Stored data:

■ ■ ■ ■ ■ ■ ■

Module FileRead.
Record t := mk {
  request_id : string;
  path : string;
  queued : bool
}.
Definition spec : EventStruct := MkStruct "FileRead" false Effect []
  [("request_id", [Input]); ("path", [Input]); ("queued", [Delta; Output])].
Definition fields {V} `{Json V} `{JsonSer V} (x : t) : list (FieldSpec V) :=
  [ MkField "request_id" [Input] false (to_value (request_id x));
    MkField "path" [Input] false (to_value (path x));
    MkField "queued" [Delta; Output] false (to_value (queued x)) ].
#[global] Instance to_json {V} `{Json V} `{JsonSer V} : ToJson V t := fun x => payload_data (fields x).
End FileRead.

Module FileWrite.
Record t := mk {
  request_id : string;
  path : string;
  content : string;
  queued : bool
}.
Definition spec : EventStruct := MkStruct "FileWrite" false Effect []
  [("request_id", [Input]); ("path", [Input]); ("content", [Input]); ("queued", [Delta; Output])].
Definition fields {V} `{Json V} `{JsonSer V} (x : t) : list (FieldSpec V) :=
  [ MkField "request_id" [Input] false (to_value (request_id x));
    MkField "path" [Input] false (to_value (path x));
    MkField "content" [Input] false (to_value (content x));
    MkField "queued" [Delta; Output] false (to_value (queued x)) ].
#[global] Instance to_json {V} `{Json V} `{JsonSer V} : ToJson V t := fun x => payload_data (fields x).
End FileWrite.

Module FilePatch.
Record t := mk {
  request_id : string;
  path : string;
  old : string;
  new : string;
  queued : bool
}.
Definition spec : EventStruct := MkStruct "FilePatch" false Effect []
  [("request_id", [Input]); ("path", [Input]); ("old", [Input]); ("new", [Delta; Output]); ("queued", [Output])].
Definition fields {V} `{Json V} `{JsonSer V} (x : t) : list (FieldSpec V) :=
  [ MkField "request_id" [Input] false (to_value (request_id x));
    MkField "path" [Input] false (to_value (path x));
    MkField "old" [Input] false (to_value (old x));
    MkField "new" [Delta; Output] false (to_value (new x));
    MkField "queued" [Output] false (to_value (queued x)) ].
#[global] Instance to_json {V} `{Json V} `{JsonSer V} : ToJson V t := fun x => payload_data (fields x).
End FilePatch.

Module BashInvoke.
Record t := mk {
  request_id : string;
  cmd : string;
  cwd : option string;
  queued : bool
}.
Definition spec : EventStruct := MkStruct "BashInvoke" false Effect []
  [("request_id", [Input]); ("cmd", [Input]); ("cwd", []); ("queued", [Delta; Output])].
Definition fields {V} `{Json V} `{JsonSer V} (x : t) : list (FieldSpec V) :=
  [ MkField "request_id" [Input] false (to_value (request_id x));
    MkField "cmd" [Input] false (to_value (cmd x));
    MkField "cwd" [] false (to_value (cwd x));
    MkField "queued" [Delta; Output] false (to_value (queued x)) ].
#[global] Instance to_json {V} `{Json V} `{JsonSer V} : ToJson V t := fun x => payload_data (fields x).
End BashInvoke.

■ ■ ■ ■ ■ ■ ■

Give the records above again in full, keeping every character unchanged.

Module FileRead.
Record t := mk {
  request_id : string;
  path : string;
  queued : bool
}.
Definition spec : EventStruct := MkStruct "FileRead" false Effect []
  [("request_id", [Input]); ("path", [Input]); ("queued", [Delta; Output])].
Definition fields {V} `{Json V} `{JsonSer V} (x : t) : list (FieldSpec V) :=
  [ MkField "request_id" [Input] false (to_value (request_id x));
    MkField "path" [Input] false (to_value (path x));
    MkField "queued" [Delta; Output] false (to_value (queued x)) ].
#[global] Instance to_json {V} `{Json V} `{JsonSer V} : ToJson V t := fun x => payload_data (fields x).
End FileRead.

Module FileWrite.
Record t := mk {
  request_id : string;
  path : string;
  content : string;
  queued : bool
}.
Definition spec : EventStruct := MkStruct "FileWrite" false Effect []
  [("request_id", [Input]); ("path", [Input]); ("content", [Input]); ("queued", [Delta; Output])].
Definition fields {V} `{Json V} `{JsonSer V} (x : t) : list (FieldSpec V) :=
  [ MkField "request_id" [Input] false (to_value (request_id x));
    MkField "path" [Input] false (to_value (path x));
    MkField "content" [Input] false (to_value (content x));
    MkField "queued" [Delta; Output] false (to_value (queued x)) ].
#[global] Instance to_json {V} `{Json V} `{JsonSer V} : ToJson V t := fun x => payload_data (fields x).
End FileWrite.

Module FilePatch.
Record t := mk {
  request_id : string;
  path : string;
  old : string;
  new : string;
  queued : bool
}.
Definition spec : EventStruct := MkStruct "FilePatch" false Effect []
  [("request_id", [Input]); ("path", [Input]); ("old", [Input]); ("new", [Delta; Output]); ("queued", [Output])].
Definition fields {V} `{Json V} `{JsonSer V} (x : t) : list (FieldSpec V) :=
  [ MkField "request_id" [Input] false (to_value (request_id x));
    MkField "path" [Input] false (to_value (path x));
    MkField "old" [Input] false (to_value (old x));
    MkField "new" [Delta; Output] false (to_value (new x));
    MkField "queued" [Output] false (to_value (queued x)) ].
#[global] Instance to_json {V} `{Json V} `{JsonSer V} : ToJson V t := fun x => payload_data (fields x).
End FilePatch.

Module BashInvoke.
Record t := mk {
  request_id : string;
  cmd : string;
  cwd : option string;
  queued : bool
}.
Definition spec : EventStruct := MkStruct "BashInvoke" false Effect []
  [("request_id", [Input]); ("cmd", [Input]); ("cwd", []); ("queued", [Delta; Output])].
Definition fields {V} `{Json V} `{JsonSer V} (x : t) : list (FieldSpec V) :=
  [ MkField "request_id" [Input] false (to_value (request_id x));
    MkField "cmd" [Input] false (to_value (cmd x));
    MkField "cwd" [] false (to_value (cwd x));
    MkField "queued" [Delta; Output] false (to_value (queued x)) ].
#[global] Instance to_json {V} `{Json V} `{JsonSer V} : ToJson V t := fun x => payload_data (fields x).
End BashInvoke.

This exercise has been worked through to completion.